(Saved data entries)
(* ===== verification/Thread.v ===== *)
(** * Threads ([base/Thread.h], [base/Thread.cc], [base/CurrentThread.cc], [base/Singleton.h],
    [base/ThreadLocal.h], [base/ThreadLocalSingleton.h])

    [Module Thread]: the thread object and the new thread, which writes to the object
    through pointers until it has counted down the latch, as interleaved steps.
    [Module CurrentThreadText]: sleeping and the text of a stack trace. [Module Singleton] and [Module
    ThreadLocal]: objects created on first use, once or once per thread. *)

From stdpp Require Import gmap relations.
From S2P Require Import Prelude Endian Format Latch Rpc Logging.
Import Format.

Module Thread.

Record Thread := mkThread {
  started_ : bool;
  joined_ : bool;
  tid_ : Z;
  name_ : bytes
}.

Definition text (s : String.string) : bytes := String.list_ascii_of_string s.

Definition setDefaultName (numCreated_ : Z) (t : Thread) : result (Z * Thread) :=
  '(numCreated_, num) ← Atomic.incrementAndGet 32 numCreated_;
  let name := match name_ t with [] => snprintf 32 (text "Thread" ++ dec num) | n => n end in
  Ok (numCreated_, mkThread (started_ t) (joined_ t) (tid_ t) name).
Definition make (n : bytes) (numCreated_ : Z) : result (Z * Thread) :=
  setDefaultName numCreated_ (mkThread false false 0 n).

(** The pthread, as its creator may still refer to it. *)
Inductive handle := NoThread | Joinable | Detached | Reaped.
(** Who is where: in [start()], in [startThread]. *)
Inductive parent := NotStarted | Starting | Started | Gone.
Inductive child := NotCreated | Created | TidStored | Counted | Running | Done.

(** [alive]: the [Thread] object exists; [runs]: how often [func_] was called;
    [t_threadName] is that of the new thread. *)
Record World := mkWorld {
  alive : bool;
  thr : Thread;
  latch_ : CountDownLatch.state;
  pthread : handle;
  par : parent;
  chi : child;
  runs : Z;
  t_threadName : bytes
}.

Definition initial (t : Thread) : World :=
  mkWorld true t (CountDownLatch.initial 1 1) NoThread NotStarted NotCreated 0 (text "unknown").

- PROBLEM DETAILS
When you reach the end of the records, set them all down again exactly.

- REPLY TO THE TASK
(* ===== verification/Thread.v ===== *)
(** * Threads ([base/Thread.h], [base/Thread.cc], [base/CurrentThread.cc], [base/Singleton.h],
    [base/ThreadLocal.h], [base/ThreadLocalSingleton.h])

    [Module Thread]: the thread object and the new thread, which writes to the object
    through pointers until it has counted down the latch, as interleaved steps.
    [Module CurrentThreadText]: sleeping and the text of a stack trace. [Module Singleton] and [Module
    ThreadLocal]: objects created on first use, once or once per thread. *)

From stdpp Require Import gmap relations.
From S2P Require Import Prelude Endian Format Latch Rpc Logging.
Import Format.

Module Thread.

Record Thread := mkThread {
  started_ : bool;
  joined_ : bool;
  tid_ : Z;
  name_ : bytes
}.

Definition text (s : String.string) : bytes := String.list_ascii_of_string s.

Definition setDefaultName (numCreated_ : Z) (t : Thread) : result (Z * Thread) :=
  '(numCreated_, num) ← Atomic.incrementAndGet 32 numCreated_;
  let name := match name_ t with [] => snprintf 32 (text "Thread" ++ dec num) | n => n end in
  Ok (numCreated_, mkThread (started_ t) (joined_ t) (tid_ t) name).
Definition make (n : bytes) (numCreated_ : Z) : result (Z * Thread) :=
  setDefaultName numCreated_ (mkThread false false 0 n).

(** The pthread, as its creator may still refer to it. *)
Inductive handle := NoThread | Joinable | Detached | Reaped.
(** Who is where: in [start()], in [startThread]. *)
Inductive parent := NotStarted | Starting | Started | Gone.
Inductive child := NotCreated | Created | TidStored | Counted | Running | Done.

(** [alive]: the [Thread] object exists; [runs]: how often [func_] was called;
    [t_threadName] is that of the new thread. *)
Record World := mkWorld {
  alive : bool;
  thr : Thread;
  latch_ : CountDownLatch.state;
  pthread : handle;
  par : parent;
  chi : child;
  runs : Z;
  t_threadName : bytes
}.

Definition initial (t : Thread) : World :=
  mkWorld true t (CountDownLatch.initial 1 1) NoThread NotStarted NotCreated 0 (text "unknown").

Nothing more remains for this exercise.